- Problem requirements:
In the listing below, locate the lines bearing the word "nothing". Copy every one of them.

- Data for processing:
(* ===== verification/AudioFifoSpec.v ===== *)
(** What the operations of an output FIFO do to the samples in it. *)
From S2P Require Import Prelude Bytes AudioFifo.
From Stdlib Require Import ZArith Lia.
From stdpp Require Import base list list_numbers numbers.
#[local] Open Scope Z_scope.

Section Spec.
  Context `{cfg : FifoConfig}.
Abbreviation W := AUDIO_OUTPUT_FIFO_WORD_SIZE.

(** The array has its size, and the pointers point into it. *)
Record fifo_ok (s : ofifo_t) : Prop := {
  ok_length : Z.of_nat (length (fifo s)) = W;
  ok_dptr : in_ring (dptr s);
  ok_wrptr : in_ring (wrptr s);
}.

(** The samples in the FIFO, the next to be played first. *)
Definition contents (s : ofifo_t) : list Z :=
  ring (fifo s) (dptr s) (distance (dptr s) (wrptr s)).

Definition capacity : nat := Z.to_nat (W - 1).

Lemma contents_capacity s : (length (contents s) <= capacity)%nat.
Proof.
  unfold contents, capacity. rewrite length_ring. pose proof (distance_lt (dptr s) (wrptr s)). lia.
Qed.

Lemma fifo_read_run p s :
  fifo_ok s -> in_ring p -> fifo_read p s = Some (fifo s !!! Z.to_nat p).
Proof.
  intros [Hl _ _] Hp. unfold fifo_read, in_ring in *. rewrite (proj2 (Z.leb_le _ _)) by lia.
  destruct (lookup_lt_is_Some_2 (fifo s) (Z.to_nat p)) as [x Hx]; [lia|].
  by rewrite Hx, (list_lookup_total_correct _ _ _ Hx).
Qed.

Lemma fifo_write_run p v s :
  Z.of_nat (length (fifo s)) = W -> in_ring p ->
  fifo_write p v s = Some (upd_fifo (<[Z.to_nat p := v]>) s).
Proof.
  intros Hl Hp. unfold fifo_write, in_ring in *. rewrite Hl.
  by rewrite (proj2 (Z.leb_le _ _)), (proj2 (Z.ltb_lt _ _)) by lia.
Qed.

(** The state after a sample has been played at time [t]. *)
Definition played (t : Z) (s : ofifo_t) : ofifo_t :=
  upd_dptr (fun _ => next_ptr (dptr s))
    (if bool_decide (marker s = Some (dptr s)) && (local_ts s =? 0)
     then upd_local_ts (fun _ => s32 (nonzero_ts t)) s else s).

Lemma pull_sample_run t s :
  fifo_ok s ->
  audio_output_fifo_pull_sample t s =
    if dptr s =? wrptr s then Some (0, s)
    else Some (if zero_flag s then 0 else fifo s !!! Z.to_nat (dptr s), played t s).
Proof.
  intros Hs. unfold audio_output_fifo_pull_sample. erewrite M_bind_run by reflexivity. unfold id.
  destruct (dptr s =? wrptr s); [done|].
  erewrite M_bind_run by (unfold load; rewrite fifo_read_run by (done || by destruct Hs); reflexivity).
  unfold played. destruct (_ && _); reflexivity.
Qed.

Lemma fifo_ok_played t s : fifo_ok s -> fifo_ok (played t s).
Proof. intros [? ? ?]. unfold played. destruct (_ && _); split; cbn; try done; by apply next_ptr_in_ring. Qed.

(** [audio_output_fifo_pull_sample] takes the oldest sample - silence if the
    FIFO outputs zeros - and gives 0, changing nothing, when there is none. If
    the sample is the marked one and no time has been noted, the time of its
    playing is noted; nothing else changes. *)
Theorem audio_output_fifo_pull_sample_spec timestamp s :
  fifo_ok s ->
  match contents s with
  | [] => audio_output_fifo_pull_sample timestamp s = Some (0, s)
  | x :: rest => exists s',
      audio_output_fifo_pull_sample timestamp s = Some (if zero_flag s then 0 else x, s') /\
      fifo_ok s' /\ contents s' = rest /\
      s' = upd_dptr (fun _ => dptr s')
             (if bool_decide (marker s = Some (dptr s)) && (local_ts s =? 0)
              then upd_local_ts (fun _ => s32 (nonzero_ts timestamp)) s else s)
  end.
Proof.
  intros Hs. pose proof Hs as [Hl Hd Hw]. rewrite pull_sample_run by done. unfold contents.
  destruct (Z.eqb_spec (dptr s) (wrptr s)) as [E|E].
  - by rewrite <- E, distance_0.
  - rewrite distance_next_from, ring_cons by done. exists (played timestamp s).
    split; [done|]. split; [by apply fifo_ok_played|]. unfold played. by destruct (_ && _).
Qed.

(** The words a strided push reads. *)
Definition strided_words (buf : list Z) (sample_ptr stride n : Z) : option (list Z) :=
  mapM (fun k => word_le buf (sample_ptr + 4 * stride * k)) (seqZ 0 ((n + stride - 1) / stride)).

Lemma take_app_take {A} n (l k : list A) : take n (take n l ++ k) = take n (l ++ k).
Proof.
  destruct (Nat.le_gt_cases (length l) n).
  - by rewrite (take_ge l) by done.
  - rewrite take_app_le by (rewrite length_take; lia). rewrite take_app_le by lia.
    by rewrite take_take, Nat.min_id.
Qed.

(** One sample is appended, or dropped if the FIFO is full. *)
Lemma push_step s w v :
  Z.of_nat (length (fifo s)) = W -> in_ring (dptr s) -> in_ring w ->
  let full := next_ptr w =? dptr s in
  let w' := if full then w else next_ptr w in
  let l' := if full then fifo s else <[Z.to_nat w := v]> (fifo s) in
  ring l' (dptr s) (distance (dptr s) w') =
    take capacity (ring (fifo s) (dptr s) (distance (dptr s) w) ++ [v]).
Proof.
  intros Hl Hd Hw. cbn zeta. destruct (Z.eqb_spec (next_ptr w) (dptr s)) as [E|E].
  - pose proof (distance_full _ _ Hd Hw E). unfold capacity.
    rewrite take_app_le by (rewrite length_ring; lia). by rewrite take_ge by (rewrite length_ring; lia).
  - rewrite ring_push by done. rewrite take_ge; [done|]. unfold capacity.
    rewrite length_app, length_ring. cbn. pose proof (distance_lt (dptr s) (next_ptr w)).
    rewrite distance_next_to in H by done. lia.
Qed.

(** A property of the write pointer and the words that every write of a sample
    preserves. *)
Definition written_by (vol : Z) (P : Z -> list Z -> Prop) : Prop :=
  forall w l x, in_ring w -> Z.of_nat (length l) = W -> P w l ->
    P (next_ptr w) (<[Z.to_nat w := convert_sample vol x]> l).

Lemma push_loop buf stride n vol ws : 0 < stride -> forall fuel i ptr w c s,
  (length ws < fuel)%nat -> fifo_ok s -> in_ring w ->
  (forall k x, ws !! k = Some x ->
     i + stride * Z.of_nat k < n /\ word_le buf (ptr + 4 * stride * Z.of_nat k) = Some x) ->
  n <= i + stride * Z.of_nat (length ws) ->
  exists w' l',
    loopM fuel (push_sample buf stride n vol) (i, ptr, w, c) s =
      Some ((w', c + Z.of_nat (length ws)), upd_fifo (fun _ => l') s) /\
    Z.of_nat (length l') = W /\ in_ring w' /\
    ring l' (dptr s) (distance (dptr s) w') =
      take capacity (ring (fifo s) (dptr s) (distance (dptr s) w) ++ (convert_sample vol <$> ws)) /\
    forall P, written_by vol P -> P w (fifo s) -> P w' l'.
Proof.
  intros Hstride. induction ws as [|x ws IH]; intros [|fuel] i ptr w c s Hf Hs Hw Hk Hn; try (cbn in Hf; lia);
    pose proof Hs as [Hl Hd _]; cbn [loopM].
  - exists w, (fifo s). cbn in Hn. split_and!; [|done..| |done].
    + rewrite (M_bind_run _ _ s (inr (w, c)) s) by (unfold push_sample; by rewrite (proj2 (Z.ltb_ge _ _)) by lia).
      cbn [length]. rewrite Z.add_0_r. by destruct s.
    + cbn. rewrite app_nil_r, take_ge; [done|]. rewrite length_ring. unfold capacity.
      pose proof (distance_lt (dptr s) w). lia.
  - destruct (Hk 0%nat x eq_refl) as [Hi Hword]. rewrite Z.mul_0_r, Z.add_0_r in Hi, Hword.
    set (full := next_ptr w =? dptr s).
    set (w1 := if full then w else next_ptr w).
    set (l1 := if full then fifo s else <[Z.to_nat w := convert_sample vol x]> (fifo s)).
    pose proof (push_step s w (convert_sample vol x) Hl Hd Hw) as Hring. cbn zeta in Hring.
    fold full w1 l1 in Hring.
    assert (push_sample buf stride n vol (i, ptr, w, c) s =
      Some (inl (i + stride, ptr + 4 * stride, w1, c + 1), upd_fifo (fun _ => l1) s)) as E.
    { unfold push_sample. rewrite (proj2 (Z.ltb_lt _ _)) by done.
      erewrite M_bind_run by (unfold load; by rewrite Hword).
      erewrite M_bind_run by reflexivity. cbv zeta. unfold id. subst w1 l1. fold full.
      destruct full; cbn [negb].
      - unfold mret, M_ret. do 2 f_equal. by destruct s.
      - erewrite M_bind_run by (unfold store; by rewrite fifo_write_run by done). done. }
    erewrite M_bind_run by exact E. cbv beta iota.
    assert (in_ring w1) as Hw1 by (subst w1; destruct full; [done|by apply next_ptr_in_ring]).
    assert (Z.of_nat (length l1) = W) as Hl1 by (subst l1; destruct full; by rewrite ?length_insert).
    destruct (IH fuel (i + stride) (ptr + 4 * stride) w1 (c + 1) (upd_fifo (fun _ => l1) s))
      as (w2 & l2 & E2 & Hl2 & Hw2 & Hr2 & HP2).
    + cbn in Hf. lia.
    + destruct Hs. by split.
    + done.
    + intros k y Hy. destruct (Hk (S k) y Hy) as [H1 H2]. split; [lia|].
      rewrite <- H2. f_equal. lia.
    + cbn in Hn. lia.
    + exists w2, l2. split_and!; [|done..| |].
      * rewrite E2. do 3 f_equal. cbn [length]. lia.
      * cbn [dptr fifo upd_fifo] in Hr2. rewrite Hr2, Hring, take_app_take. cbn [fmap list_fmap].
        by rewrite <- app_assoc.
      * intros P HP H0. apply (HP2 P HP). cbn. subst w1 l1. destruct full; [done|]. by apply HP.
Qed.

Lemma strided_push_run buf sample_ptr stride n ws s :
  fifo_ok s -> 0 < stride -> strided_words buf sample_ptr stride n = Some ws ->
  let vol := if decide (state s = ZEROING) then 0 else 1 in
  exists w' l', let s' := upd_sample_count (fun c => u32 (c + Z.of_nat (length ws)))
                            (upd_wrptr (fun _ => w') (upd_fifo (fun _ => l') s)) in
    audio_output_fifo_strided_push buf sample_ptr stride n s = Some (tt, s') /\ fifo_ok s' /\
    contents s' = take capacity (contents s ++ (convert_sample vol <$> ws)) /\
    forall P, written_by vol P -> P (wrptr s) (fifo s) -> P (wrptr s') (fifo s').
Proof.
  intros Hs Hstride Hws vol. apply mapM_Some_1 in Hws.
  pose proof (list.Forall2_length _ _ _ Hws) as Hlen. rewrite length_seqZ in Hlen.
  set (m := (n + stride - 1) / stride) in *.
  assert (n <= stride * Z.of_nat (length ws)) as Hn.
  { assert (n <= stride * m) by (subst m; Z.to_euclidean_division_equations; nia). lia. }
  assert (forall k x, ws !! k = Some x -> 0 + stride * Z.of_nat k < n /\
    word_le buf (sample_ptr + 4 * stride * Z.of_nat k) = Some x) as Hk.
  { intros k x Hx. destruct (list.Forall2_lookup_r _ _ _ _ _ Hws Hx) as (j & Hj & Hword).
    apply lookup_seqZ in Hj as [-> Hj]. split; [|exact Hword].
    subst m. Z.to_euclidean_division_equations. nia. }
  destruct (push_loop buf stride n vol ws Hstride (S (Z.to_nat n)) 0 sample_ptr (wrptr s) 0 s)
    as (w' & l' & E & Hl & Hw & Hr & HP); [|done|by destruct Hs|exact Hk|lia|].
  { destruct (decide (length ws = 0%nat)) as [->|Hne]; [lia|].
    destruct (lookup_lt_is_Some_2 ws (length ws - 1)) as [y Hy]; [lia|].
    destruct (Hk _ _ Hy). nia. }
  exists w', l'. split; [|split; [|split]].
  - unfold audio_output_fifo_strided_push. erewrite M_bind_run by reflexivity. unfold id. fold vol.
    by erewrite M_bind_run by exact E.
  - destruct Hs. by split.
  - exact Hr.
  - exact HP.
Qed.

- Output for this task:
    FIFO outputs zeros - and gives 0, changing nothing, when there is none. If
    playing is noted; nothing else changes. *)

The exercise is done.